Os que se agarram à liberdade individual como esteio inviolável sentem-se cercados. Protestam. Recusam a vacina e outras medidas que cerceiem a sua liberdade (novos confinamentos; apresentação obrigatória de certificados de vacinação ou de testes negativos à COVID-19). Alguns, mais radicais, tecem extrapolações rasantes a teorias conspirativas: é o Estado a mostrar um músculo incompatível com a democracia liberal (nos Estados que o são). Em resposta, os governos esgrimem uma nova TINA (“there is no alternative”): se estas medidas excecionais não forem adotadas, viveremos reféns do vírus, a pandemia não capitulará e mais mortes engrossarão as estatísticas. No meio do xadrez argumentativo, é mais difícil encontrar a bússola da liberdade. A liberdade individual está hipotecada? E, sendo-o, é defensável que as limitações se devem às exigências de contenção da pandemia?

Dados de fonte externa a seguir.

(** X21.  Unmounting a page.  The cleanups of the fetch effect and of the
    socket effect together emit [leave_room] once and leave the socket
    disconnected, whether or not the page was subscribed: with the second
    wrapper only if the socket was connected, with the first wrapper also
    on a socket that was not.  Neither calls [connect]. *)
Theorem unmount_leaves_once runId subscribed :
  (∀ c : Lifecycle.Wire SocketV1.World,
     let c' := Lifecycle.unmount Lifecycle.wrapper1 runId subscribed c in
     sent Lifecycle.wrapper1 c'
     = sent Lifecycle.wrapper1 c ++ [leave_request runId (online Lifecycle.wrapper1 c)]
     ∧ online Lifecycle.wrapper1 c' = false
     ∧ Lifecycle.connectCalls c' = Lifecycle.connectCalls c)
  ∧ (∀ c : Lifecycle.Wire SocketV2.World,
       let c' := Lifecycle.unmount Lifecycle.wrapper2 runId subscribed c in
       sent Lifecycle.wrapper2 c'
       = sent Lifecycle.wrapper2 c
         ++ (if online Lifecycle.wrapper2 c then [leave_request runId true] else [])
       ∧ online Lifecycle.wrapper2 c' = false
       ∧ Lifecycle.connectCalls c' = Lifecycle.connectCalls c).
Proof.
  split.
  - intros c c'. subst c'.
    unfold Lifecycle.unmount, Lifecycle.unmountCleanup, Lifecycle.effectCleanup,
      sent, online. simpl. unfold Lifecycle.disconnectSocket1. simpl.
    destruct (Socket.connected (SocketV1.socket (Lifecycle.world c))) eqn:Hc; simpl;
      destruct subscribed; cbn; rewrite ?Hc; cbn; unfold leave_request; rewrite ?Hc; done.
  - intros c c'. subst c'.
    assert (∀ c0 : Lifecycle.Wire SocketV2.World,
              sent Lifecycle.wrapper2 (Lifecycle.disconnectSocket2 c0)
              = sent Lifecycle.wrapper2 c0
              ∧ online Lifecycle.wrapper2 (Lifecycle.disconnectSocket2 c0) = false
              ∧ Lifecycle.connectCalls (Lifecycle.disconnectSocket2 c0)
                = Lifecycle.connectCalls c0) as Hdis.
    { intros c0. unfold sent, online, Lifecycle.disconnectSocket2. simpl.
      pose proof (getSocket2_socket (Lifecycle.world c0)) as Hget.
      destruct (SocketV2.getSocket (Lifecycle.world c0)) as [s w]. simpl in *.
      destruct (Socket.connected s) eqn:Hc; simpl; [done|]. by rewrite Hget. }
    unfold Lifecycle.unmount, Lifecycle.unmountCleanup, Lifecycle.effectCleanup.
    cbn [Lifecycle.disconnectSocket Lifecycle.wrapper2].
    destruct (Hdis (Lifecycle.leaveTrainingRoom Lifecycle.wrapper2 runId c))
      as (Hs & Ho & Hn).
    destruct (sent2_leave runId c) as (Hs' & _ & _).
    fold (online Lifecycle.wrapper2
            (Lifecycle.disconnectSocket2
               (Lifecycle.leaveTrainingRoom Lifecycle.wrapper2 runId c))).
    rewrite Ho. destruct subscribed; rewrite Hs, Hs', Ho, Hn; done.
Qed.

Lemma listening2_onSocket f (c : Lifecycle.Wire SocketV2.World) :
  Lifecycle.socket Lifecycle.wrapper2 (Lifecycle.onSocket Lifecycle.wrapper2 f c)
  = f (Lifecycle.socket Lifecycle.wrapper2 c).
Proof.
  cbn [Lifecycle.socket Lifecycle.onSocket Lifecycle.wrapper2 Lifecycle.world].
  unfold Lifecycle.onSocket2, SocketV2.getSocket.
  by destruct (SocketV2.socket (Lifecycle.world c)).
Qed.

Lemma elem_of_offAll ev s l :
  l ∈ Socket.listeners (Lifecycle.offAll ev s) ↔ l ∈ Socket.listeners s ∧ l.1 ≠ ev.
Proof.
  unfold Lifecycle.offAll. cbn [Socket.listeners].
  rewrite list_elem_of_filter. tauto.
Qed.

(** X22.  The cleanup of the Clean page's socket effect removes every
    listener of [error] and of [disconnect] from the shared socket, not
    only the page's own: with either wrapper the listeners left are those
    registered for other events, so the [disconnect] listener the second
    wrapper installs with the socket is gone after the first cleanup.  The
    cleanup of the Analyze and Train pages leaves the wrapper's listeners
    as they are. *)
Theorem clean_cleanup_drops_shared_listeners runId :
  (∀ (c : Lifecycle.Wire SocketV1.World) l,
     l ∈ listening Lifecycle.wrapper1
           (Lifecycle.effectCleanupClean Lifecycle.wrapper1 runId c)
     ↔ l ∈ listening Lifecycle.wrapper1 c ∧ l.1 ≠ "error" ∧ l.1 ≠ "disconnect")
  ∧ (∀ (c : Lifecycle.Wire SocketV2.World) l,
       l ∈ listening Lifecycle.wrapper2
             (Lifecycle.effectCleanupClean Lifecycle.wrapper2 runId c)
       ↔ l ∈ listening Lifecycle.wrapper2 c ∧ l.1 ≠ "error" ∧ l.1 ≠ "disconnect")
  ∧ (∀ connectCalls connecting ls,
       let c := Lifecycle.mkWire (SocketV2.mkWorld ls None) connectCalls connecting in
       ("disconnect", Socket.logDisconnect) ∈ listening Lifecycle.wrapper2 c
       ∧ ("disconnect", Socket.logDisconnect)
           ∉ listening Lifecycle.wrapper2
               (Lifecycle.effectCleanupClean Lifecycle.wrapper2 runId c))
  ∧ (∀ c : Lifecycle.Wire SocketV1.World,
       listening Lifecycle.wrapper1 (Lifecycle.effectCleanup Lifecycle.wrapper1 runId c)
       = listening Lifecycle.wrapper1 c)
  ∧ (∀ c : Lifecycle.Wire SocketV2.World,
       listening Lifecycle.wrapper2 (Lifecycle.effectCleanup Lifecycle.wrapper2 runId c)
       = listening Lifecycle.wrapper2 c).
Proof.
  assert (∀ c : Lifecycle.Wire SocketV1.World,
            listening Lifecycle.wrapper1
              (Lifecycle.effectCleanup Lifecycle.wrapper1 runId c)
            = listening Lifecycle.wrapper1 c) as Hkeep1.
  { intros c. unfold listening, Lifecycle.effectCleanup.
    by destruct (Socket.connected (Lifecycle.socket Lifecycle.wrapper1 c)). }
  assert (∀ c : Lifecycle.Wire SocketV2.World,
            listening Lifecycle.wrapper2
              (Lifecycle.effectCleanup Lifecycle.wrapper2 runId c)
            = listening Lifecycle.wrapper2 c) as Hkeep2.
  { intros c. unfold Lifecycle.effectCleanup.
    destruct (Socket.connected (Lifecycle.socket Lifecycle.wrapper2 c)); [|done].
    by destruct (sent2_leave runId c) as (_ & _ & ->). }
  assert (∀ (c : Lifecycle.Wire SocketV2.World) l,
            l ∈ listening Lifecycle.wrapper2
                  (Lifecycle.effectCleanupClean Lifecycle.wrapper2 runId c)
            ↔ l ∈ listening Lifecycle.wrapper2 c ∧ l.1 ≠ "error" ∧ l.1 ≠ "disconnect")
    as Hdrop2.
  { intros c l. unfold Lifecycle.effectCleanupClean, listening.
    rewrite !listening2_onSocket, !elem_of_offAll.
    fold (listening Lifecycle.wrapper2
            (Lifecycle.effectCleanup Lifecycle.wrapper2 runId c)).
    rewrite Hkeep2. unfold listening. tauto. }
  split; [|split; [exact Hdrop2|split; [|split; [exact Hkeep1|exact Hkeep2]]]].
  - intros c l. unfold Lifecycle.effectCleanupClean, listening.
    cbn [Lifecycle.socket Lifecycle.onSocket Lifecycle.wrapper1 Lifecycle.world
         SocketV1.withSocket SocketV1.socket].
    rewrite !elem_of_offAll.
    pose proof (Hkeep1 c) as Hk. unfold listening in Hk.
    cbn [Lifecycle.socket Lifecycle.wrapper1] in Hk. rewrite Hk. tauto.
  - intros connectCalls connecting ls c. split.
    + subst c. vm_compute. repeat constructor.
    + rewrite Hdrop2. intros (_ & _ & Hne). by apply Hne.
Qed.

Estas são perguntas a que é difícil responder. É importante contextualizar: mesmo nas democracias liberais, não é de agora a adoção de medidas restritivas sempre que circunstâncias excecionais as convocam. O recurso a estas limitações tem de ser enquadrado pela Constituição. Ela define em que condições podem ser impostas restrições à liberdade individual através do estado de exceção. Para muitos, os requisitos de legitimidade das restrições à liberdade individual foram atendidos durante a pandemia. A emergência justificou a exceção. Esta legitimou a entorse temporária da liberdade individual. Em nome do bem comum. E se fomos passivos enquanto destinatários destas medidas? E se aceitámos, acriticamente, a justificação do estado de exceção? E se fomos, por via da passividade, cúmplices da limitação da liberdade individual?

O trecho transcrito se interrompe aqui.